A spokesperson for the BC Cancer Agency said investigators are at step two of a four-step process to determine whether the reported cancer cases in Maple Ridge, B.C., break from rates of cancer in the general population.
“BC Cancer has received an inquiry about cancer cases in adults related to Alouette Elementary and is assessing whether it reflects a cancer cluster,” wrote a spokesperson for the Provincial Health Services Authority (PHSA), speaking on behalf of the cancer agency.
The agency added that it is taking the investigation “very seriously.”
Glacier Media earlier confirmed an investigation was underway at the school after multiple staff members received cancer diagnoses over a two-year period. Fraser Health and WorkSafeBC said they had consulted on an investigation.
A spokesperson for School District 42 (SD42) declined to confirm how many people had been diagnosed with cancer, but did confirm they all worked in the same wing of the school.
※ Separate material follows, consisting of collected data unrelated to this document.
(** The flows of the history. *)
Definition flow_names `{Dpdk} (g : globals) (hist : list (nat * list Z)) : gset Z :=
  list_to_set (omap (fun x => if lan_data g x.2 then Some (bth_get_qpn x.2) else None) hist).

Lemma tracked_snoc `{Dpdk} g hist x qpn :
  tracked g (hist ++ [x]) qpn =
  tracked g hist qpn ++ (if lan_data g x.2 && (bth_get_qpn x.2 =? qpn) then [(bth_get_psn x.2, Some x.1)] else []).
Proof. unfold tracked. rewrite omap_app. cbn. by destruct (_ && _). Qed.

Lemma flow_names_in `{Dpdk} g hist m ob : (m, ob) ∈ hist -> lan_data g ob = true -> bth_get_qpn ob ∈ flow_names g hist.
Proof.
  intros Hin Hd. apply elem_of_list_to_set, list_elem_of_omap. exists (m, ob). split; [done|]. cbn. by rewrite Hd.
Qed.

(** A send keeps the first 256. *)
Lemma q_send_take l x : snd (q_send (take 256 l) x) = take 256 (l ++ [x]).
Proof.
  unfold q_send. rewrite length_take. change WINDOW_SIZE with 256.
  destruct (Z.leb_spec 256 (Z.of_nat (256 `min` length l))); cbn [snd].
  - rewrite take_app_le by lia. done.
  - rewrite (take_ge l) by lia. rewrite take_ge; [done|]. rewrite length_app. cbn. lia.
Qed.

Section History.
Context `{DpdkSpec} (a : lcore_args).

(** [lan_run hist pend p w]: a LAN core has handled the packets of [hist],
    and those of [pend] are left of the current burst. *)
Inductive lan_run : list (nat * list Z) -> list (nat * mbuf) -> processor_context -> world -> Prop :=
  | lan_run_boot id ip w :
      world_ok w -> (forall j, held w j = 0) -> lan_run [] [] (proc_init id 1 ip) w
  | lan_run_poll hist p w bufs ms w' :
      lan_run hist [] p w -> bufs = env_rx (w_trace w) (la_lan_port a) (la_queue_id a) BURST_SIZE ->
      rte_eth_rx_burst (la_lan_port a) (la_queue_id a) BURST_SIZE w = Ret ms w' -> lan_run hist bufs p w'
  | lan_run_rx hist m b pend p w p' w' :
      lan_run hist ((m, b) :: pend) p w -> nonzero_write (room b) ->
      proc_process_lan_rx p m (la_lan_port a) (la_wan_port a) (la_mbuf_pool a) w = Ret p' w' ->
      lan_run (hist ++ [(m, room b)]) pend p' w'.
Several people in the school’s community said they never heard from the district or health officials until the existence of the investigation was revealed by the press last Friday, or when SD42 superintendent Harry Dhillon and Alouette Elementary released a letter to family members that same day.
Since then, a number of parents have reached out to the district to express their frustration over a lack of transparency, Glacier Media has confirmed.
Glacier Media has also spoken to a family member of one former student who attended the school and later died of a rare soft-tissue cancer. The family member of the former student said they had never been contacted by investigators.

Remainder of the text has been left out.